Of course, there has always been the sensible position that women are obviously better than men in certain spheres, while in others, men are ahead. That the two genders complement each other. For example, it’s common knowledge that men tend to be rather bad mothers and breast-feeders. On the other hand, we know that they can be excellent fathers. There’s no debate on who tends to the flat tire or who troubleshoots the water-heater better. Similarly, there are certain professions that men have proved more suitable for, while others at which women have been more likely to excel. Traditionally, neither men nor women had a problem with this position; but many emancipated souls in this enlightened epoch find the very suggestion offensive in the extreme. ‘There’s no domain in which women are not equals of men!’ they declare.

When data showing the disproportionate representation of men and women in different trades is presented in response, some of them conveniently hide behind the ‘centuries old social conditioning’ as the reason behind the inequality of men and women in those occupations. Here, many men too find it in their best interest to nod in agreement. A few words on social conditioning: there are essentially two reasons why men and women could differ from one another in their personalities and therefore career choices: biological and sociological. Now an interesting thing happens as a result of social engineering. Any attempt at flattening the sociological landscape increases the biological personality differences between the genders. For example, the sociological landscape is flatter in Scandinavia than anywhere else in the world. And yet, the percentage of women opting for careers in STEM (science, technology, engineering and mathematics) is lower in the Scandinavian nations as compared to countries that are less ‘gender equal’.

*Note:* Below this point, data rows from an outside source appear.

(* ===== verification/Toolhead.v ===== *)
(** * The toolhead (klippy/toolhead.py, klippy/extras/motion_queuing.py)

    [ToolHead] and [PrinterMotionQueuing] as one state: a request becomes a move of
    the look-ahead queue, planned moves become moves of the trapezoid queue, and
    the motion queuing code has steps generated up to a time that only grows.
    [Halt] is a raised exception.  The reactor may run other code wherever a
    function pauses: a function that pauses is given as its parts between pauses,
    and [step] runs the parts of all functions in any order.  The reactor's clock
    and the estimate of the micro-controller's time are arbitrary readings. *)

From Stdlib Require Import Reals Lra.
From S2P Require Import Prelude Double Numeric Trapq Lookahead.

Inductive queuing_state : Type := Main | NeedPrime | Priming.
#[export] Instance queuing_state_eq_dec : EqDecision queuing_state.
Proof. solve_decision. Defined.

Record PrinterMotionQueuing (A : Type) := mk_PrinterMotionQueuing {
  clear_history_time : A;
  kin_flush_delay : A;
  mq_can_pause : bool;
  flush_timer : A;
  do_kick_flush_timer : bool;
  last_flush_time : A;
  last_step_gen_time : A;
  need_flush_time : A;
  need_step_gen_time : A;
  drip_start_times : list A }.
Arguments mk_PrinterMotionQueuing {A}. Arguments clear_history_time {A}. Arguments kin_flush_delay {A}. Arguments mq_can_pause {A}.
Arguments flush_timer {A}. Arguments do_kick_flush_timer {A}. Arguments last_flush_time {A}. Arguments last_step_gen_time {A}.
Arguments need_flush_time {A}. Arguments need_step_gen_time {A}. Arguments drip_start_times {A}.
#[export] Instance eta_PrinterMotionQueuing A : Eta (PrinterMotionQueuing A) := fun q =>
  mk_PrinterMotionQueuing (clear_history_time q) (kin_flush_delay q) (mq_can_pause q) (flush_timer q) (do_kick_flush_timer q)
    (last_flush_time q) (last_step_gen_time q) (need_flush_time q) (need_step_gen_time q) (drip_start_times q).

While objecting recently in the National Assembly to Maryam Nawaz’s arrest, Bilawal Bhutto has opened another pandora’s box by challenging the government to be courageous enough to arrest opposition parties’ men, and not women. Usually very politically correct, Bhutto may have had a bad day at office and so may have let that slip inadvertently; but the way women members seated behind him (notably the emancipated Shazia Marri) thumped their desks in approval meant that they belonged to a group that wants to have its cake and eat it too. Well you can’t have it both ways, can you?

This author has been accused of disrespecting women or of being an outright misogynist for posting on the social media something critical of a woman politician that would not have caused anybody to as much as bat an eyelid if the same had been posted about a man. Of course, the author is all for women’s respect and honour, but there’s no reasons why a woman politician (or anything else for that matter) – by virtue of merely being a woman – should get to be more respectable than a male one. This is one domain in which men and women are absolutely at par – at least they should be.

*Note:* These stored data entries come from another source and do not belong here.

(* ===== verification/Heaters.v ===== *)
(** * Heaters (klippy/extras/heaters.py, klippy/extras/verify_heater.py)

    A [Heater] turns each temperature report into a command for the PWM output of
    its micro-controller, by a bang-bang or PID controller.  [HeaterCheck] looks
    at the temperature once a second and shuts the printer down when a heater does
    not heat.  A raised exception is [None]. *)

From Stdlib Require Import Reals Lra.
From S2P Require Import Prelude Double Numeric Lookahead.

Record ControlBangBang (A : Type) := mk_ControlBangBang { bb_max_power : A; max_delta : A; heating : bool }.
Arguments mk_ControlBangBang {A}. Arguments bb_max_power {A}. Arguments max_delta {A}. Arguments heating {A}.
#[export] Instance eta_ControlBangBang A : Eta (ControlBangBang A) := fun c => mk_ControlBangBang (bb_max_power c) (max_delta c) (heating c).

Record ControlPID (A : Type) := mk_ControlPID {
  pid_max_power : A;
  Kp : A;
  Ki : A;
  Kd : A;
  min_deriv_time : A;
  temp_integ_max : A;
  prev_temp : A;
  prev_temp_time : A;
  prev_temp_deriv : A;
  prev_temp_integ : A }.
Arguments mk_ControlPID {A}. Arguments pid_max_power {A}. Arguments Kp {A}. Arguments Ki {A}. Arguments Kd {A}. Arguments min_deriv_time {A}.
Arguments temp_integ_max {A}. Arguments prev_temp {A}. Arguments prev_temp_time {A}. Arguments prev_temp_deriv {A}. Arguments prev_temp_integ {A}.
#[export] Instance eta_ControlPID A : Eta (ControlPID A) := fun c =>
  mk_ControlPID (pid_max_power c) (Kp c) (Ki c) (Kd c) (min_deriv_time c) (temp_integ_max c) (prev_temp c) (prev_temp_time c)
    (prev_temp_deriv c) (prev_temp_integ c).

Inductive control_algo (A : Type) : Type := Watermark (c : ControlBangBang A) | Pid (c : ControlPID A).
Arguments Watermark {A}. Arguments Pid {A}.

(** [sent] holds the calls of [mcu_pwm.set_pwm], the last one first. *)
Record Heater (A : Type) := mk_Heater {
  min_temp : A;
  max_temp : A;
  pwm_delay : A;
  min_extrude_temp : A;
  can_extrude_ : bool;
  max_power : A;
  min_pwm_change : A;
  smooth_time : A;
  inv_smooth_time : A;
  verify_mainthread_time : A;
  last_temp : A;
  smoothed_temp : A;
  target_temp : A;
  last_temp_time : A;
  next_pwm_time : A;
  last_pwm_value : A;
  control : control_algo A;
  sent : list (A * A) }.
Arguments mk_Heater {A}. Arguments min_temp {A}. Arguments max_temp {A}. Arguments pwm_delay {A}. Arguments min_extrude_temp {A}.
Arguments can_extrude_ {A}. Arguments max_power {A}. Arguments min_pwm_change {A}. Arguments smooth_time {A}. Arguments inv_smooth_time {A}.
Arguments verify_mainthread_time {A}. Arguments last_temp {A}. Arguments smoothed_temp {A}. Arguments target_temp {A}. Arguments last_temp_time {A}.
Arguments next_pwm_time {A}. Arguments last_pwm_value {A}. Arguments control {A}. Arguments sent {A}.
#[export] Instance eta_Heater A : Eta (Heater A) := fun h =>
  mk_Heater (min_temp h) (max_temp h) (pwm_delay h) (min_extrude_temp h) (can_extrude_ h) (max_power h) (min_pwm_change h) (smooth_time h)
    (inv_smooth_time h) (verify_mainthread_time h) (last_temp h) (smoothed_temp h) (target_temp h) (last_temp_time h) (next_pwm_time h)
    (last_pwm_value h) (control h) (sent h).

Record HeaterCheck (A : Type) := mk_HeaterCheck {
  hysteresis : A;
  max_error_ : A;
  heating_gain : A;
  check_gain_time : A;
  approaching_target : bool;
  starting_approach : bool;
  last_target : A;
  goal_temp : A;
  error : A;
  goal_systime : A }.
Arguments mk_HeaterCheck {A}. Arguments hysteresis {A}. Arguments max_error_ {A}. Arguments heating_gain {A}. Arguments check_gain_time {A}.
Arguments approaching_target {A}. Arguments starting_approach {A}. Arguments last_target {A}. Arguments goal_temp {A}. Arguments error {A}.
Arguments goal_systime {A}.
#[export] Instance eta_HeaterCheck A : Eta (HeaterCheck A) := fun c =>
  mk_HeaterCheck (hysteresis c) (max_error_ c) (heating_gain c) (check_gain_time c) (approaching_target c) (starting_approach c)
    (last_target c) (goal_temp c) (error c) (goal_systime c).

Section heaters.
Context {A : Type} `{Num A}.
Local Open Scope num_scope.

Definition MAX_HEAT_TIME : A := nint 3.
Definition AMBIENT_TEMP : A := nint 25.
Definition PID_PARAM_BASE : A := nint 255.
Definition MAX_MAINTHREAD_TIME : A := nint 5.
Definition QUELL_STALE_TIME : A := nint 7.
Definition MIN_PWM_CHANGE_RATIO : A := nlit 5 100.
Definition PID_SETTLE_DELTA : A := nint 1.
Definition PID_SETTLE_SLOPE : A := nlit 1 10.
Definition never_checked : A := nint (-999).

Definition bang_bang_init (max_power max_delta : A) : ControlBangBang A := mk_ControlBangBang max_power max_delta false.
Definition pid_init (max_power pid_Kp pid_Ki pid_Kd smooth_time : A) : ControlPID A :=
  let ki := pid_Ki / PID_PARAM_BASE in
  mk_ControlPID max_power (pid_Kp / PID_PARAM_BASE) ki (pid_Kd / PID_PARAM_BASE) smooth_time
    (if nonzero ki then max_power / ki else nint 0) AMBIENT_TEMP (nint 0) (nint 0) (nint 0).
Definition heater_init (min_temp max_temp pwm_delay min_extrude_temp : A) (is_fileoutput : bool) (max_power smooth_time : A) (c : control_algo A) : option (Heater A) :=
  inv_smooth_time ← pydiv (nint 1) smooth_time;
  Some (mk_Heater min_temp max_temp pwm_delay min_extrude_temp ((min_extrude_temp <=? nint 0) || is_fileoutput) max_power
          (max_power * MIN_PWM_CHANGE_RATIO) smooth_time inv_smooth_time never_checked (nint 0) (nint 0) (nint 0) (nint 0) (nint 0) (nint 0) c []).

(** ** Output *)

Definition set_pwm (read_time value : A) (h : Heater A) : Heater A :=
  let value := if (target_temp h <=? nint 0) || (verify_mainthread_time h <? read_time) then nint 0 else value in
  if ((read_time <? next_pwm_time h) || negb (nonzero (last_pwm_value h))) && (nabs (value - last_pwm_value h) <? min_pwm_change h) then h else
  let pwm_time := read_time + pwm_delay h in
  h <| next_pwm_time := pwm_time + MAX_HEAT_TIME - (nint 3 * pwm_delay h + nlit 1 1000) |> <| last_pwm_value := value |>
    <| sent ::= cons (pwm_time, value) |>.

(** [temperature_update] of the controllers. *)
Definition bang_bang_heating (temp target : A) (c : ControlBangBang A) : bool :=
  if heating c && (target + max_delta c <=? temp) then false
  else if negb (heating c) && (temp <=? target - max_delta c) then true else heating c.
Definition bang_bang_update (read_time temp target : A) (c : ControlBangBang A) (h : Heater A) : Heater A :=
  let c := c <| heating := bang_bang_heating temp target c |> in
  set_pwm read_time (if heating c then bb_max_power c else nint 0) (h <| control := Watermark c |>).
Definition pid_update (read_time temp target : A) (c : ControlPID A) (h : Heater A) : option (Heater A) :=
  let time_diff := read_time - prev_temp_time c in
  let temp_diff := temp - prev_temp c in
  temp_deriv ← (if min_deriv_time c <=? time_diff then pydiv temp_diff time_diff
                else pydiv (prev_temp_deriv c * (min_deriv_time c - time_diff) + temp_diff) (min_deriv_time c));
  let temp_err := target - temp in
  let temp_integ := prev_temp_integ c + temp_err * time_diff in
  let temp_integ := pymax (nint 0) (pymin (temp_integ_max c) temp_integ) in
  let co := Kp c * temp_err + Ki c * temp_integ - Kd c * temp_deriv in
  let bounded_co := pymax (nint 0) (pymin (pid_max_power c) co) in
  let h := set_pwm read_time bounded_co h in
  let c := c <| prev_temp := temp |> <| prev_temp_time := read_time |> <| prev_temp_deriv := temp_deriv |> in
  Some (h <| control := Pid (if neq co bounded_co then c <| prev_temp_integ := temp_integ |> else c) |>).
Definition temperature_update (read_time temp target : A) (h : Heater A) : option (Heater A) :=
  match control h with
  | Watermark c => Some (bang_bang_update read_time temp target c h)
  | Pid c => pid_update read_time temp target c h
  end.

Definition temperature_callback (read_time temp : A) (h : Heater A) : option (Heater A) :=
  let time_diff := read_time - last_temp_time h in
  let h := h <| last_temp := temp |> <| last_temp_time := read_time |> in
  h ← temperature_update read_time temp (target_temp h) h;
  let temp_diff := temp - smoothed_temp h in
  let adj_time := pymin (time_diff * inv_smooth_time h) (nint 1) in
  let h := h <| smoothed_temp ::= fun t => t + temp_diff * adj_time |> in
  Some (h <| can_extrude_ := min_extrude_temp h <=? smoothed_temp h |>).

(** ** Commands *)

Definition handle_shutdown (h : Heater A) : Heater A := h <| verify_mainthread_time := never_checked |>.
Definition set_temp (degrees : A) (h : Heater A) : option (Heater A) :=
  if nonzero degrees && ((degrees <? min_temp h) || (max_temp h <? degrees)) then None else Some (h <| target_temp := degrees |>).
Definition get_temp (est_print_time : A) (h : Heater A) : A * A :=
  if last_temp_time h <? est_print_time - QUELL_STALE_TIME then (nint 0, target_temp h) else (smoothed_temp h, target_temp h).
Definition set_control (c : control_algo A) (h : Heater A) : Heater A * control_algo A :=
  (h <| control := c |> <| target_temp := nint 0 |>, control h).
Definition alter_target (target : A) (h : Heater A) : Heater A :=
  h <| target_temp := if nonzero target then pymax (min_temp h) (pymin (max_temp h) target) else target |>.
(** [stats], as long as the main thread runs and the printer is not shut down. *)
Definition heater_stats (is_shutdown : bool) (est_print_time : A) (h : Heater A) : Heater A :=
  if is_shutdown then h else h <| verify_mainthread_time := est_print_time + MAX_MAINTHREAD_TIME |>.
Definition check_busy (h : Heater A) : bool :=
  match control h with
  | Watermark c => smoothed_temp h <? target_temp h - max_delta c
  | Pid c => (PID_SETTLE_DELTA <? nabs (target_temp h - smoothed_temp h)) || (PID_SETTLE_SLOPE <? nabs (prev_temp_deriv c))
  end.

(** ** Checks *)

Definition check_init (hysteresis max_error heating_gain check_gain_time : A) : HeaterCheck A :=
  mk_HeaterCheck hysteresis max_error heating_gain check_gain_time false false (nint 0) (nint 0) (nint 0) (nint 9999999999999999).
(** [None] is [heater_fault], which shuts the printer down; otherwise the next
    event is a second later. *)
Definition check_event (eventtime temp target : A) (c : HeaterCheck A) : option (HeaterCheck A) :=
  if (target - hysteresis c <=? temp) || (target <=? nint 0) then
    let c := c <| approaching_target := false |> <| starting_approach := false |> in
    let c := if temp <=? target + hysteresis c then c <| error := nint 0 |> else c in
    Some (c <| last_target := target |>)
  else
    let c := c <| error ::= fun e => e + (target - hysteresis c - temp) |> in
    c ← (if negb (approaching_target c) then
           if negb (neq target (last_target c)) then
             Some (c <| approaching_target := true |> <| starting_approach := true |> <| goal_temp := temp + heating_gain c |>
                     <| goal_systime := eventtime + check_gain_time c |>)
           else if max_error_ c <=? error c then None else Some c
         else if goal_temp c <=? temp then
           Some (c <| starting_approach := false |> <| error := nint 0 |> <| goal_temp := temp + heating_gain c |>
                   <| goal_systime := eventtime + check_gain_time c |>)
         else if goal_systime c <=? eventtime then Some (c <| approaching_target := false |>)
         else if starting_approach c then Some (c <| goal_temp ::= fun g => pymin g (temp + heating_gain c) |>)
         else Some c);
    Some (c <| last_target := target |>).
End heaters.

(** ** Exact arithmetic *)

Section exact.
Local Open Scope R_scope.
Implicit Types (h : Heater R).

(** The controller has the heater's maximum power. *)
Definition control_ok (P : R) (c : control_algo R) : Prop :=
  match c with Watermark c => bb_max_power c = P /\ 0 < max_delta c | Pid c => pid_max_power c = P /\ 0 < min_deriv_time c end.

(** The commands sent, last one first: powers in range, and a heater that is on
    gets its next command in time. *)
Fixpoint commands_ok (P : R) (l : list (R * R)) : Prop :=
  match l with
  | [] => True
  | (t, v) :: l => 0 <= v <= P /\ (match l with (t', v') :: _ => v' <> 0 -> t < t' + MAX_HEAT_TIME | [] => True end) /\ commands_ok P l
  end.

Record heater_inv (P d : R) h : Prop := {
  hi_power : max_power h = P;
  hi_change : min_pwm_change h = P * MIN_PWM_CHANGE_RATIO;
  hi_delay : pwm_delay h = d;
  hi_control : control_ok P (control h);
  hi_sent : commands_ok P (sent h);
  hi_last : match sent h with
            | [] => last_pwm_value h = 0
            | (t, v) :: _ => last_pwm_value h = v /\ next_pwm_time h = t + MAX_HEAT_TIME - (3 * d + 1 / 1000) /\ (v <> 0 -> last_temp_time h < next_pwm_time h)
            end }.

Section power.
Context (P d : R) (HP : 0 < P) (Hd : 0 < d) (Hd' : 2 * d < 2999 / 1000).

Here, there’s a legitimate issue of privacy that often gets mixed up unnecessarily with the matter of the ‘inviolable honour of women’. All women who are not public figures deserve, and usually get, all the privacy that they desire. Unless, of course, they post every little detail of their lives on snapchat. As do men who are not in the public domain. As for men and women with public careers, there’s nothing that’s too personal to be attacked by their critics. Of course, one can invoke this or that article of humanity or decency here, but it would be naïve to expect others to always see eye to eye with one. Most public figures fully recognize and accept this fact – when it’s somebody else staring down the wrong end of the barrel. Not so much when the criticism turns in their own direction.